Feedback from experiments on production application
Petr Janouch
janoupe at gmail.com
Tue May 8 22:44:06 UTC 2018
Ok here it goes:
First shortly about the application:
It is a service that is part of an e-commerce platform and is tuned for high load (of course not Facebook scale ;)) and low latency. It’s most latency sensitive REST endpoint responds in single digit milliseconds plus GC pauses. We managed to tune G1 for 20ms pauses. It is what I would consider a typical backend service (might be a little big to call it a microservice) that provides REST API and does some business logic based on data in its database. So there is relatively few application-scoped objects (services, configuration, … ) and a lot of request-scoped objects (HTTP requests/responses with JSON bodies, Hibernate entities, intermediate business objects, …)

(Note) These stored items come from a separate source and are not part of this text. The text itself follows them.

(* ===== verification/Tidy.v ===== *)
(** * The code the schemes emit is tidy

    The peephole rules look at a few neighbouring instructions. On any code
    they would not all be right: a POP in front of a RETURN, a jump to the
    second of two instructions that become one. The schemes of bytecode.c never
    emit such code, whatever they are run on. *)

From S2P Require Import Prelude CString Builtins Util Source Resolve Double Bytecode Peephole StackDiscipline SchemeR Compile Emits.

#[local] Set Warnings "-clear-no-such-hyp".

(** ** Windows

    [rp] are the instructions before one, the nearest first; [lab]: it is the
    target of a jump. *)

Definition top_op (rp : list instruction) : option opcode := i_opcode <$> head rp.

Definition pop_after_jeq (rp : list instruction) : Prop := top_op rp = Some OP_POP /\ top_op (tail rp) = Some OP_JEQ.
Definition push_pop_jeq (rp : list instruction) : Prop := top_op rp = Some OP_PUSH /\ pop_after_jeq (tail rp).

(** The last instruction before a label. *)
Definition good_last (rp : list instruction) : Prop :=
  rp <> [] /\ top_op rp <> Some OP_POP /\ top_op rp <> Some OP_JEQ /\ ~ push_pop_jeq rp.

Definition allowed_at (rp : list instruction) (lab : Prop) (i : instruction) : Prop :=
  match i_opcode i with
  | OP_RETURN =>
      top_op rp <> Some OP_POP /\
      (top_op rp = Some OP_SQUEEZE ->
        ~ lab /\ (forall s, head rp = Some s -> 1 <= i_arg0 s)%Z /\
        top_op (tail rp) <> Some OP_SQUEEZE /\ top_op (tail rp) <> Some OP_POP)
  | OP_JFALSE => top_op rp <> Some OP_POP /\ (lab -> top_op rp <> Some OP_BIF)
  | OP_POP => lab -> top_op rp <> Some OP_JEQ
  | OP_PUSH => lab -> top_op rp <> Some OP_POP
  | OP_EVAL => lab -> ~ push_pop_jeq rp
  | _ => True
  end.

Fixpoint tidy (rp : list instruction) (tg : nat -> Prop) (l : list instruction) : Prop :=
  match l with
  | [] => True
  | i :: l => allowed_at rp (tg 0) i /\ tidy (i :: rp) (fun k => tg (S k)) l
  end.

Lemma allowed_mono rp (lab lab' : Prop) i : (lab' -> lab) -> allowed_at rp lab i -> allowed_at rp lab' i.
Proof. intros H. unfold allowed_at. destruct (i_opcode i); try tauto. Qed.

Lemma tidy_mono l : forall rp (tg tg' : nat -> Prop), (forall k, k < length l -> tg' k -> tg k) -> tidy rp tg l -> tidy rp tg' l.
Proof.
  induction l as [|i l IH]; intros rp tg tg' H Ht; [done|]. destruct Ht as [H1 H2]. split.
  - eapply allowed_mono; [|exact H1]. apply H. cbn. lia.
  - eapply IH; [|exact H2]. intros k Hk. apply H. cbn. lia.
Qed.

Lemma tidy_app l1 l2 : forall rp tg, tidy rp tg (l1 ++ l2) <-> tidy rp tg l1 /\ tidy (rev l1 ++ rp) (fun k => tg (length l1 + k)) l2.
Proof.
  induction l1 as [|i l1 IH]; intros rp tg; cbn; [tauto|]. rewrite IH. rewrite <- app_assoc. cbn. tauto.
Qed.

(** ** Pieces of code *)

(** Position [k] is the target of a jump of [l]. *)
Definition hits (l : list instruction) (k : nat) : Prop :=
  exists p i, l !! p = Some i /\ is_jump (i_opcode i) = true /\ (Z.of_nat p + i_arg0 i = Z.of_nat k)%Z.

Definition forward (l : list instruction) : Prop :=
  forall p i, l !! p = Some i -> is_jump (i_opcode i) = true -> (1 <= i_arg0 i /\ Z.of_nat p + i_arg0 i <= Z.of_nat (length l))%Z.

Lemma hits_range l k : forward l -> hits l k -> 1 <= k <= length l.
Proof. intros Hf (p & i & Hp & Hj & E). destruct (Hf p i Hp Hj). lia. Qed.

Lemma hits_app l1 l2 k : hits (l1 ++ l2) k <-> hits l1 k \/ (exists k', hits l2 k' /\ k = length l1 + k') \/
  exists p i, l2 !! p = Some i /\ is_jump (i_opcode i) = true /\ (Z.of_nat p + i_arg0 i < 0)%Z /\ (Z.of_nat (length l1) + Z.of_nat p + i_arg0 i = Z.of_nat k)%Z.
Proof.
  split.
  - intros (p & i & Hp & Hj & E). apply lookup_app_Some in Hp as [Hp|[Hl Hp]]; [left; by exists p, i|]. right.
    destruct (Z.ltb_spec (Z.of_nat (p - length l1) + i_arg0 i) 0) as [Hn|Hn].
    + right. exists (p - length l1), i. split_and!; done || lia.
    + left. exists (k - length l1). split; [|lia]. exists (p - length l1), i. split_and!; done || lia.
  - intros [(p & i & Hp & Hj & E)|[(k' & (p & i & Hp & Hj & E) & ->)|(p & i & Hp & Hj & _ & E)]].
    + exists p, i. split_and!; [by apply lookup_app_l_Some | done | done].
    + exists (length l1 + p), i. split_and!; [by rewrite lookup_app_r, Nat.add_comm, Nat.add_sub by lia | done | lia].
    + exists (length l1 + p), i. split_and!; [by rewrite lookup_app_r, Nat.add_comm, Nat.add_sub by lia | done | lia].
Qed.
Lemma typed_kept ex tg dest a t rest trest ms out ts' :
  typed ex (a :: rest) (t :: trest) -> typed_out (fun k => tg (S k)) (dest + 1) rest trest ms out ts' ->
  typed_out tg dest (a :: rest) (t :: trest) (dest :: ms) (a :: out) (t :: ts').
Proof.
  intros (He & Hp & Hok & _)%typed_cons Ho. eapply typed_keep; [done | done | done | exact Ho | by eapply kept_ok].
Qed.

(** Two instructions that become one for the stack of the first, or of the
    second if no less is known of it. *)
Lemma typed_pair (tg : nat -> Prop) dest a b c t1 t2 t rest trest ms out ts' :
  i_expcount c = Z.of_nat (length t) -> place_ok su c -> i_opcode a <> OP_EVAL ->
  sub_st t t1 = true -> (tg 1 -> sub_st t t2 = true) ->
  typed_out (fun k => tg (S (S k))) (dest + 1) rest trest ms out ts' ->
  okop su n J (takes false ts') (i_opcode <$> head out) t c ->
  typed_out tg dest (a :: b :: rest) (t1 :: t2 :: trest) (dest :: dest :: ms) (c :: out) (t :: ts').
Proof.
  intros He Hp Hop H1 H2 Ho Hok. apply (typed_emit tg dest [a; b] [t1; t2] rest trest [dest; dest] [c] [t] ms out ts'); try done.
  - apply typed_cons. split_and!; [done | done | done | apply Ho].
  - intros st (t0 & [= <-] & [Hs _]). exists t. split; [done|]. split; [by eapply sub_st_trans | done].
  - intros [|[|k]] t' Hk Ht; [| |done]; exists dest, t; injection Ht as <-; (split_and!; [done | lia | by rewrite Z.sub_diag | by auto]).
  - cbn. intros [= E]. congruence.
Qed.

Lemma typed_spark_eval ex tg dest a b rest ts ms out : spark_eval a b = true -> typed ex (a :: b :: rest) ts ->
  (forall trest, typed ex rest trest -> exists ts' : list (list slot_ty), typed_out (fun k => tg (S (S k))) (dest + 1) rest trest ms out ts') ->
  exists ts' : list (list slot_ty), typed_out tg dest (a :: b :: rest) ts (dest :: dest :: ms) (b :: out) ts'.
Proof.
  intros Hr (t1 & ts1 & -> & _ & _ & H1 & (t2 & trest & -> & He & Hp & H2 & H3)%typed_inv)%typed_inv Hrest.
  unfold spark_eval in Hr. apply andb_true_iff in Hr as [[Ha%is_op_true Hb%is_op_true]%andb_true_iff _].
  destruct (Hrest _ H3) as [ts'' Ho]. exists (t2 :: ts''). unfold okop in H1. rewrite Ha in H1.
  destruct H1 as [_ (t & [= <-] & [Hs _])]. eapply typed_pair; [done | done | congruence | done | intros _; apply sub_st_refl | exact Ho | by eapply kept_ok].
Qed.

Lemma typed_mkframe_eval ex tg dest a b rest ts ms out : mkframe_eval a b = true -> typed ex (a :: b :: rest) ts ->
  (forall trest, typed ex (b :: rest) trest -> exists ts' : list (list slot_ty), typed_out (fun k => tg (S k)) (dest + 1) (b :: rest) trest ms out ts') ->
  exists ts' : list (list slot_ty), typed_out tg dest (a :: b :: rest) ts (dest :: ms) (set_opcode OP_CALL a :: out) ts'.
Proof.
  intros Hr (t1 & ts1 & -> & He & Hp & H1 & H2)%typed_inv Hrest.
  unfold mkframe_eval in Hr. apply andb_true_iff in Hr as [[Ha%is_op_true Hb%is_op_true]%andb_true_iff _].
  destruct (Hrest _ H2) as [ts'' Ho]. exists (t1 :: ts''). eapply typed_keep; [done | done | congruence | exact Ho|].
  pose proof (to_eval _ _ _ _ _ _ _ Ho) as Hev. cbn in Hev. rewrite Hb in Hev. specialize (Hev eq_refl). rewrite Hev.
  pose proof (kept_ok _ _ _ _ _ _ _ _ _ _ H1 Ho) as Hk. unfold okop in *. cbn. by rewrite Ha in Hk.
Qed.
(* ===== verification/Blocks.v ===== *)
(** * Blocks of typed code

    The code of a program is laid out block after block: the prologue, the
    functions, the built-ins, the EVAL/DO sequences. A block is typed by a list
    of address types, some of which may be missing; blocks are put one after
    the other, and code whose parts rely only on what the program has passes
    the checker. *)

From S2P Require Import Prelude CString Builtins Util Source Resolve Double Pointer Bytecode Peephole StackDiscipline Compile Arith Memory Interpreter Typing Flow PeepholeTyped.
From Stdlib Require Import Floats.SpecFloat.

(** ** Where control may go *)

Lemma goes_spec (T : list (option pc_ty)) pc main (st : list slot_ty) : goes T pc main st = true <->
  exists pt, zlookup T pc = Some (Some pt) /\ implb (pt_main pt) main = true /\ sub_st (pt_stack pt) st = true.
Proof.
  unfold goes. destruct (zlookup T pc) as [[pt|]|]; [|split; [done | by intros (? & ? & _)]..].
  rewrite andb_true_iff. split; [intros [? ?]; by exists pt | by intros (? & [= <-] & ? & ?)].
Qed.

Lemma implb_trans a b c : implb a b = true -> implb b c = true -> implb a c = true.
Proof. by destruct a, b, c. Qed.
Lemma implb_refl a : implb a a = true.
Proof. by destruct a. Qed.

Lemma goes_sub (T : list (option pc_ty)) pc main (st st' : list slot_ty) : goes T pc main st = true -> sub_st st st' = true -> goes T pc main st' = true.
Proof. rewrite !goes_spec. intros (pt & H1 & H2 & H3) Hs. exists pt. split_and!; [done | done | by eapply sub_st_trans]. Qed.
Lemma goes_main (T : list (option pc_ty)) pc m m' (st : list slot_ty) : goes T pc m st = true -> implb m m' = true -> goes T pc m' st = true.
Proof. rewrite !goes_spec. intros (pt & H1 & H2 & H3) Hm. exists pt. split_and!; [done | by eapply implb_trans | done]. Qed.
Lemma goes_app_l (T T' : list (option pc_ty)) pc main (st : list slot_ty) : goes T pc main st = true -> goes (T ++ T') pc main st = true.
Proof. rewrite !goes_spec. intros (pt & H1 & H2). exists pt. split; [by apply zlookup_app_l | done]. Qed.
Lemma goes_app_r (T T' : list (option pc_ty)) pc main (st : list slot_ty) : goes T' pc main st = true -> goes (T ++ T') (Z.of_nat (length T) + pc) main st = true.
Proof. rewrite !goes_spec. intros (pt & H1 & H2). exists pt. split; [by apply zlookup_app_r | done]. Qed.

(** Control goes to where the second part begins. *)
Lemma goes_join (T T' : list (option pc_ty)) pc main m (st0 st : list slot_ty) :
  goes (T ++ [Some (PcTy m st0)]) pc main st = true -> goes T' 0 m st0 = true -> goes (T ++ T') pc main st = true.
Proof.
  rewrite (goes_spec (T ++ [_])). intros (pt & [Hp Ht]%zlookup_Some & Hm & Hs) H0. apply lookup_app_Some in Ht as [Ht|[Hle Ht]].
  - apply goes_app_l, goes_spec. exists pt. split; [by apply zlookup_Some | done].
  - apply list_lookup_singleton_Some in Ht as [Hz [= <-]]. cbn in *.
    replace pc with (Z.of_nat (length T) + 0)%Z by lia. eapply goes_app_r, goes_sub; [|exact Hs]. by eapply goes_main.
Qed.

(** ** Blocks *)

Section blocks.
Context (su : surroundings) (n : Z).

Definition block_op (T : list (option pc_ty)) (code : list instruction) (k : nat) (i : instruction) (pt : pc_ty) : Prop :=
  i_expcount i = Z.of_nat (length (pt_stack pt)) /\
  (pt_main pt = true /\ i_opcode i = OP_END \/
   okop su n (fun a st => goes T (Z.of_nat k + a) (pt_main pt) st = true) (fun st => goes T (Z.of_nat k + 1) (pt_main pt) st = true)
     (i_opcode <$> code !! S k) (pt_stack pt) i).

Here is the list of libraries it uses extracted from Gradle build file (just to show that it is not a monstrosity with many dependencies):
compile 'org.springframework.boot:spring-boot-starter-jetty'
compile 'org.springframework.boot:spring-boot-starter-logging'
compile 'com.paypal.springboot:resteasy-spring-boot-starter'
compile 'org.jboss.resteasy:resteasy-json-p-provider'
compile 'javax.inject:javax.inject'
compile 'org.springframework.boot:spring-boot-starter-data-jpa'
compile 'mysql:mysql-connector-java'
compile 'org.springframework.boot:spring-boot-starter-actuator'
compile 'org.springframework:spring-context-support'
compile 'com.fasterxml.jackson.datatype:jackson-datatype-jsr310'
compile 'net.ttddyy:datasource-proxy'
compile 'org.hdrhistogram:HdrHistogram'
compile 'org.infinispan:infinispan-core'
compile 'com.zaxxer:HikariCP'
compile 'org.glassfish:javax.json'
compile 'org.infinispan:infinispan-hibernate-cache’
We have some performance/stress tests that simulate the typical workload and measure latency percentiles. The observations bellow were made when running those tests with Shenandoah enabled.
The tests were performed on AWS c4.4xlarge machine with Fedora and OpenJDK 64-Bit Server VM (build 25.162-b12, mixed mode)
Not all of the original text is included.